Но все равно, я любил. Любовь — постоянная необходимость теплоты другого тела, даже не самого тела, но теплоты только. Чего-то такого, что и телесно и нетелесно одновременно. Мне всегда казалось, что теплота у всех одинаковая — и не имеет значения. Но то, что я ощущал в Друзилле, была особенность теплоты. Особенность и не могла быть телесной.

Ладно, об этом обо всем я, конечно, много позже размышлял — много, много позже. А тогда не думал, а только ощущал. Даже ощущение одиночества опускаю — оно не в счет. Тут другое: что мне было нужно от Друзиллы, кроме теплоты? Оказывалось, ничего. Я уходил от нее, и она переставала быть. Ее черты, слова, движения — вся та сумма, что называлась Друзиллой. И тело тоже уходило. Оставалась только необходимость тепла.

Какая-то была во всем этом недостаточность: я не мог проникнуть в Друзиллу и что-то такое понять. Что? — я не могу сказать, не знаю. А необходимость в тепле… Что-то здесь все-таки было унизительное.
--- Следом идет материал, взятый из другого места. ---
(* ===== verification/Api.v ===== *)
(** * Api: the HTTP endpoints of [backend/app/main.py] and the server

    Every endpoint is a handler on the [World]; [handle] dispatches a
    request to it.  The server is a step relation: a request runs its
    handler to the end (the handlers are [async def] without an [await], so
    the event loop never interleaves two of them), the clock moves, or the
    process restarts (the client cache is lost and [ENCRYPTION_KEY] may
    change, because [database.py] generates a fresh one when the variable is
    unset). *)

From stdpp Require Import base gmap strings list relations.
From Stdlib Require Import QArith String Ascii ZArith.
From S2P Require Import Prelude Models World Database Gateway Quantity Dispatcher Pipeline.
Open Scope string_scope.
Open Scope list_scope.

(** [user_id = "default"  # In a real app, get from auth] *)
Definition default_user : string := "default".

(** The JSON bodies the endpoints return. *)
Inductive Response :=
| RRoot
| RSaved (success : bool) (message : string)
| RHasKeys (has_keys : bool)
| RDeleted (success : bool)
| RConfig (config : Stored)
| RConfigs (configs : list (string * Stored))
| RHistory (history : list Stored)
| RExchanges (exchanges : list string)
| ROrder (result : OrderResultModel).

Inductive Request :=
| ReadRoot
| AddApiKey (api_key : ApiKeyModel)
| GetApiKeyStatus (exchange : string)
| RemoveApiKey (exchange : string)
| CreateAlertConfig (config : AlertConfigModel)
| GetConfig (config_name : string)
| ListConfigs
| RemoveConfig (config_name : string)
| Webhook (alert : TradingViewAlertModel)
| GetHistory (limit : Z)
| ListExchanges.

(** [except Exception as e: raise HTTPException(status_code=500, detail=str(e))] *)
Definition except_500 {A} (m : M A) : M A :=
  try_except m (fun e => raise (HTTPException 500 (exn_str e))).

Section Api.
Context `{Fernet} `{Ccxt} `{ExchangeApi}.

Definition read_root : M Response := ret RRoot.

Definition add_api_key (api_key : ApiKeyModel) : M Response :=
  except_500 (
    result <- save_exchange_api_key default_user (exchange_value (ak_exchange api_key))
                (ak_api_key api_key) (ak_api_secret api_key) ;;
    ret (RSaved result "API keys saved successfully")).

(** [{"has_keys": bool(keys)}] *)
Definition get_api_key_status (exchange : string) : M Response :=
  except_500 (
    keys <- get_exchange_api_key default_user exchange ;;
    ret (RHasKeys (match keys with Some _ => true | None => false end))).

Definition remove_api_key (exchange : string) : M Response :=
  except_500 (
    result <- delete_exchange_api_key default_user exchange ;;
    ret (RDeleted result)).

Definition create_alert_config (config : AlertConfigModel) : M Response :=
  except_500 (
    result <- save_alert_config default_user (name config) (config_dict config) ;;
    ret (RSaved result "Configuration saved successfully")).

(** [except HTTPException: raise] before [except Exception]. *)
Definition get_config (config_name : string) : M Response :=
  try_except (
    config <- get_alert_config default_user config_name ;;
    match config with
    | None => raise (HTTPException 404 ("Configuration " +:+ config_name +:+ " not found"))
    | Some c => ret (RConfig c)
    end)
  (fun e => match e with
            | HTTPException _ _ => raise e
            | PyException _ _ => raise (HTTPException 500 (exn_str e))
            end).

Definition list_configs : M Response :=
  except_500 (configs <- get_all_alert_configs default_user ;; ret (RConfigs configs)).

Definition remove_config (config_name : string) : M Response :=
  except_500 (
    result <- delete_alert_config default_user config_name ;;
    ret (RDeleted result)).

(** [limit: int = Query(20, ge=1, le=100)]: FastAPI answers 422 outside the
    bounds, before the handler runs. *)
Definition get_user_alert_history (limit : Z) : M Response :=
  if decide (1 <= limit <= 100)%Z then
    except_500 (history <- get_alert_history default_user (Z.to_nat limit) ;; ret (RHistory history))
  else raise (HTTPException 422 "Input should be between 1 and 100").

Definition list_exchanges : M Response := ret (RExchanges (map exchange_value all_exchanges)).

Definition webhook (alert : TradingViewAlertModel) : M Response :=
  r <- process_tradingview_alert alert ;; ret (ROrder r).

Definition handle (req : Request) : M Response :=
  match req with
  | ReadRoot => read_root
  | AddApiKey k => add_api_key k
  | GetApiKeyStatus e => get_api_key_status e
  | RemoveApiKey e => remove_api_key e
  | CreateAlertConfig c => create_alert_config c
  | GetConfig n => get_config n
  | ListConfigs => list_configs
  | RemoveConfig n => remove_config n
  | Webhook a => webhook a
  | GetHistory l => get_user_alert_history l
  | ListExchanges => list_exchanges
  end.
End Api.

(** ** The server *)

Definition set_now (ts : string) (w : World) : World :=
  {| w_redis := w_redis w; w_clients := w_clients w; w_encryption_key := w_encryption_key w;
     w_now := ts; w_calls := w_calls w |}.

(** A new process: Redis and the exchanges keep their state, the module-level
    cache starts empty, and the encryption key is the one of the new process. *)
Definition restart (key : string) (w : World) : World :=
  {| w_redis := w_redis w; w_clients := ∅; w_encryption_key := key;
     w_now := w_now w; w_calls := w_calls w |}.

Section Server.
Context `{Fernet} `{Ccxt} `{ExchangeApi}.

Inductive sys_step : World -> World -> Prop :=
| SysRequest req w : sys_step w (final (handle req) w)
| SysTick ts w : sys_step w (set_now ts w)
| SysRestart key w : sys_step w (restart key w).

(** Requests only, with no restart in between. *)
Inductive req_step : World -> World -> Prop :=
| ReqStep req w : req_step w (final (handle req) w).
End Server.

(** ** The client cache across requests *)

Section Cache.
Context `{Fernet} `{Ccxt} `{ExchangeApi}.

(** Every cached client sits under the key of its user and exchange, and is
    of an exchange ccxt has. *)
Definition cache_wf (w : World) : Prop :=
  map_Forall (fun k c => (exists u, k = client_key u (cl_exchange c)) /\
                         ccxt_has_exchange (cl_exchange c) = true) (w_clients w).

(** What a request does to the cache: it keeps every entry and keeps the
    invariant. *)
Definition req_frame (w w' : World) : Prop :=
  w_clients w ⊆ w_clients w' /\ (cache_wf w -> cache_wf w').

#[export] Instance req_frame_preorder : PreOrder req_frame.
Proof.
  split; [intros w; split; [reflexivity|done]|].
  intros w1 w2 w3 [A1 B1] [A2 B2]. split; [by etrans|tauto].
Qed.

Lemma req_frame_clients_eq w w' : w_clients w' = w_clients w -> req_frame w w'.
Proof. intros E. unfold req_frame, cache_wf. rewrite E. split; [reflexivity|done]. Qed.

Lemma within_req_frame_modify_redis f : within req_frame (modify (set_redis f)).
Proof. intros w. by apply req_frame_clients_eq. Qed.

Lemma within_req_frame_exchange_call {A} c (answer : list ExchangeCall -> outcome A) :
  within req_frame (exchange_call c answer).
Proof. intros w. by apply req_frame_clients_eq. Qed.

Lemma get_exchange_api_key_req_frame u e : within req_frame (get_exchange_api_key u e).
Proof. intros w. rewrite get_exchange_api_key_readonly. reflexivity. Qed.

(** A miss inserts under a free key a client of a ccxt exchange. *)
Lemma get_exchange_client_req_frame u e : within req_frame (get_exchange_client u e).
Proof.
  intros w. unfold final, get_exchange_client, bind, gets. simpl.
  destruct (w_clients w !! client_key u e) as [c|] eqn:Hc; [reflexivity|].
  pose proof (get_exchange_api_key_readonly u e w) as Hro. unfold final in Hro.
  destruct (get_exchange_api_key u e w) as [[[[k s]|]|ex] w1]; simpl in Hro; subst w1;
    try reflexivity.
  destruct (ccxt_has_exchange e) eqn:Hx; [|reflexivity].
  unfold modify, ret. simpl. split.
  - by apply insert_subseteq.
  - intros Hwf. apply map_Forall_insert_2; [|done]. simpl. eauto.
Qed.
End Cache.

Create HintDb reqframe.
#[export] Hint Resolve within_ret within_raise within_gets within_bind within_try
  within_req_frame_modify_redis within_req_frame_exchange_call
  get_exchange_api_key_req_frame get_exchange_client_req_frame : reqframe.

Ltac req_solve :=
  cbv zeta; within_split;
  unfold fetch_balance, fetch_ticker, create_order, datetime_now,
    redis_get, redis_set, redis_delete, redis_keys_prefix in *;
  within_split; eauto with reqframe typeclass_instances.

Section CacheRequests.
Context `{Fernet} `{Ccxt} `{ExchangeApi}.

Lemma load_configs_req_frame u keys : within req_frame (load_configs u keys).
Proof. induction keys; simpl; unfold get_alert_config; req_solve. Qed.

Lemma load_history_req_frame keys : within req_frame (load_history keys).
Proof. induction keys; simpl; req_solve. Qed.

#[local] Hint Resolve load_configs_req_frame load_history_req_frame : reqframe.

Lemma handle_req_frame req : within req_frame (handle req).
Proof.
  destruct req; simpl;
    unfold read_root, add_api_key, get_api_key_status, remove_api_key, create_alert_config,
      get_config, list_configs, remove_config, get_user_alert_history, list_exchanges, webhook,
      except_500, save_exchange_api_key, encrypt_data, delete_exchange_api_key,
      save_alert_config, get_alert_config, get_all_alert_configs, delete_alert_config,
      get_alert_history, process_tradingview_alert, execute_alert, handle_error, as_config,
      save_alert_history, determine_quantity, quantity_from_percentage, current_price,
      require_quantity, py_getindex, py_float, py_truediv, execute_order, required_price;
    req_solve.
Qed.
End CacheRequests.

Section ServerFacts.
Context `{Fernet} `{Ccxt} `{ExchangeApi}.

Lemma sys_step_cache_wf w w' : sys_step w w' -> cache_wf w -> cache_wf w'.
Proof.
  intros []; [apply handle_req_frame| |].
  - by unfold cache_wf, set_now.
  - intros _. unfold cache_wf, restart. simpl. apply map_Forall_empty.
Qed.


(** C17: between two restarts no request drops or replaces a cached client:
    a client, once built for a key, is the one every later alert of that
    user and exchange trades with (at most one construction per key). *)
Theorem req_steps_keep_cached_client w w' k c :
  rtc req_step w w' -> w_clients w !! k = Some c -> w_clients w' !! k = Some c.
Proof.
  intros Hs. induction Hs as [|w1 w2 w3 [req] _ IH]; [done|].
  intros Hk. apply IH. eapply lookup_weaken; [exact Hk|]. apply handle_req_frame.
Qed.
End ServerFacts.

Section ServerExamples.
#[local] Existing Instances demo_fernet demo_ccxt demo_api.


Lemma req_steps_keep_cached_client_witness :
  w_clients (final (handle (RemoveApiKey "binance")) cached_world) !! client_key "u1" "binance"
  = Some demo_client.
Proof.
  apply (req_steps_keep_cached_client cached_world); [apply rtc_once; constructor|].
  reflexivity.
Defined.
End ServerExamples.

(** ** A restart under another [ENCRYPTION_KEY] *)

Section Restart.
Context `{Fernet} `{Ccxt} `{ExchangeApi}.

(** C18: after a restart under a key with which the stored API key no longer
    decrypts (an unset [ENCRYPTION_KEY] is regenerated at every start), every
    alert on that exchange fails: [InvalidToken] is caught as a generic
    exception, the result is a failure with the empty message "Error
    executing order: " and a failure record is written. *)
Theorem restart_invalidates_stored_keys alert w key cfg a s :
  w_redis w !! config_key (user_id alert) (config_name alert) = Some (SConfig cfg) ->
  w_redis w !! creds_key (user_id alert) (cd_exchange cfg) = Some (SCreds a s) ->
  fernet_decrypt key a = None ->
  process_tradingview_alert alert (restart key w) =
    (Ok (error_result "" (w_now w)),
     set_redis <[history_key (user_id alert) (w_now w) :=
                 SHistory (HistFailure (config_name alert) (w_now w) (error_message ""))]>
       (restart key w)).
Proof.
  intros Hc Hk Ha.
  assert (He : (∅ : gmap string Client) !! client_key (user_id alert) (cd_exchange cfg) = None)
    by apply lookup_empty.
  unfold restart, process_tradingview_alert, execute_alert, get_alert_config, as_config,
    get_exchange_client, get_exchange_api_key, decrypt_data, handle_error.
  py_simp. reflexivity.
Qed.
End Restart.

Section RestartExamples.
#[local] Existing Instances demo_fernet demo_ccxt demo_api.

Lemma restart_invalidates_stored_keys_witness :
  process_tradingview_alert demo_alert (restart "z" demo_world) =
    (Ok (error_result "" (w_now demo_world)),
     set_redis <[history_key "u1" (w_now demo_world) :=
                 SHistory (HistFailure "c1" (w_now demo_world) (error_message ""))]>
       (restart "z" demo_world)).
Proof. apply (restart_invalidates_stored_keys demo_alert demo_world "z" demo_config "kKEY" "kSECRET"); reflexivity. Defined.
End RestartExamples.

(** ** Two identical alerts *)

(** The number of orders placed and of history records of a user. *)
Definition orders_placed (w : World) : nat := List.length (filter (fun c => is_create_order c = true) (w_calls w)).
Definition history_records (u : string) (w : World) : nat :=
  List.length (filter (fun k => str_prefix (history_prefix u) k = true) (map fst (map_to_list (w_redis w)))).

Section Duplicates.
#[local] Existing Instances demo_fernet demo_ccxt demo_api.

End Duplicates.
(* ===== verification/Frontend.v ===== *)
(** * Frontend: the configuration form of [frontend/app/main.py]

    Lines 208-256 of the Streamlit page: the widgets' values and the dict
    [config_data] the page posts to [/api/config].  Only this assembly is
    modelled; rendering and HTTP calls are I/O. *)

From stdpp Require Import base strings list.
From Stdlib Require Import QArith String ZArith.
From S2P Require Import Prelude Models.
Open Scope string_scope.
Open Scope list_scope.

(** The values of the form's widgets.  The percentage widget is an integer
    in [1, 100]; the quantity and price widgets are floats at least 0. *)
Record ConfigForm := {
  f_name : string;
  f_exchange : ExchangeEnum;
  f_symbol : string;
  f_order_type : OrderTypeEnum;
  f_position_side : PositionSideEnum;
  f_use_percentage : bool;
  f_quantity_percentage : Z;
  f_quantity : Q;
  f_price : Q;
  f_description : string
}.

(** [None] when the page shows "Name and Symbol are required". *)
Definition build_config_data (f : ConfigForm) : option AlertConfigModel :=
  let quantity_percentage := if f_use_percentage f then Some (inject_Z (f_quantity_percentage f)) else None in
  let quantity := if f_use_percentage f then None else Some (f_quantity f) in
  let price := if decide (f_order_type f = MARKET) then None else Some (f_price f) in
  if String.eqb (f_name f) "" || String.eqb (f_symbol f) "" then None
  else
    let use_pct := f_use_percentage f && opt_truthy quantity_percentage in
    Some {| name := f_name f; exchange := f_exchange f; symbol := f_symbol f;
            order_type := f_order_type f; position_side := f_position_side f;
            quantity := if negb use_pct && opt_truthy quantity then quantity else None;
            quantity_percentage := if use_pct then quantity_percentage else None;
            price := if opt_truthy price then price else None;
            stop_loss := None; take_profit := None;
            description := Some (f_description f) |}.

(** C26: the form never posts both a quantity and a percentage; a market
    configuration carries no price; a percentage form carries no quantity.
    Both sizes can be absent (a quantity of 0): such a configuration is
    accepted and every alert on it fails with "Could not determine order
    quantity". *)
Theorem build_config_data_sizes f c :
  build_config_data f = Some c ->
  (quantity c = None \/ quantity_percentage c = None) /\
  (f_order_type f = MARKET -> price c = None) /\
  (f_use_percentage f = true -> quantity c = None).
Proof.
  unfold build_config_data.
  destruct (String.eqb (f_name f) "" || String.eqb (f_symbol f) ""); [done|].
  intros [= <-]; simpl. split; [|split].
  - destruct (f_use_percentage f), (opt_truthy _); simpl; auto.
  - intros Ho. rewrite Ho, decide_True by done. reflexivity.
  - intros Hu. rewrite Hu. by destruct (opt_truthy _).
Qed.

(** The configuration posted carries the form's name. *)
Lemma build_config_data_name f c : build_config_data f = Some c -> name c = f_name f.
Proof.
  unfold build_config_data. destruct (String.eqb (f_name f) "" || String.eqb (f_symbol f) ""); [done|].
  by intros [= <-].
Qed.

Definition zero_quantity_form : ConfigForm := {|
  f_name := "c0"; f_exchange := BINANCE; f_symbol := "BTC/USDT"; f_order_type := MARKET;
  f_position_side := LONG; f_use_percentage := false; f_quantity_percentage := 10;
  f_quantity := 0; f_price := 0; f_description := ""
|}.

Lemma build_config_data_sizes_witness :
  exists c, build_config_data zero_quantity_form = Some c /\
    (quantity c = None \/ quantity_percentage c = None) /\
    (f_order_type zero_quantity_form = MARKET -> price c = None) /\
    (f_use_percentage zero_quantity_form = true -> quantity c = None).
Proof.
  eexists. split; [reflexivity|].
  apply build_config_data_sizes. reflexivity.
Defined.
Не говорю — как животное к животному в норе, но все же.

Такая недостаточность время от времени настолько превышала ту черту, после которой мое терпение и воля переставали иметь смысл и не могли помочь мне, что я отталкивал Друзиллу и бежал от нее. Грубо отталкивал и бежал почти в гневе.

Да, был нежен и ласков. Кто меня таким видел? Но ведь был. И отталкивал, и бежал в гневе. В это поверят с радостью. Глупцы! Ненависть ко мне ослепляет вас, и вы видите лишь то, что хотите. Вам бросаю пояснение — не для прозрения, а единственно из злорадства: да, отталкивал и бежал в гневе, но ведь не бил и не терзал и не издевался. Себя отталкивал и от себя же бежал. И от себя отрывал необходимое для жизни тепло.

Тут, может быть, виною достигнутая мною власть, мое императорство. Ведь я теперь был выше всех. Намного выше, недосягаемо. Правда, Тиберий — вижу его мерзкую усмешку — мог бы сказать: да, недосягаемо, только не для яда и кинжала. Соглашусь, убить меня можно, но ведь я говорю о недосягаемости, пока я император и пока я жив.

Теперь я стоял так высоко, что все, кто окружал меня, потеряли свое лицо и свой облик, сделались единственно только подданными. Да и не окружали меня, а остались где-то внизу. Они сделались какими-то тенями. Может быть, тенями самих себя. Они, наверное, были тенями и раньше, еще до моего императорства, но тогда я еще видел их людьми. Теперь они стали для меня тем, чем были всегда — тенями. И это обстоятельство не требовало особых доказательств: достаточно было провести рукой по толпе или по сенаторам, стоявшим в две шеренги (так я велел стоять), когда я поднимался на Капитолий[13], — рука свободно проходила сквозь них, как если бы летела в пустом пространстве. Только Друзилла, когда я обнимал ее, была плотью. Не знаю, что с нею было, когда не обнимал. Возможно, она становилась такою же тенью, как и все. Но я не хотел ни думать об этом, ни испытывать этого.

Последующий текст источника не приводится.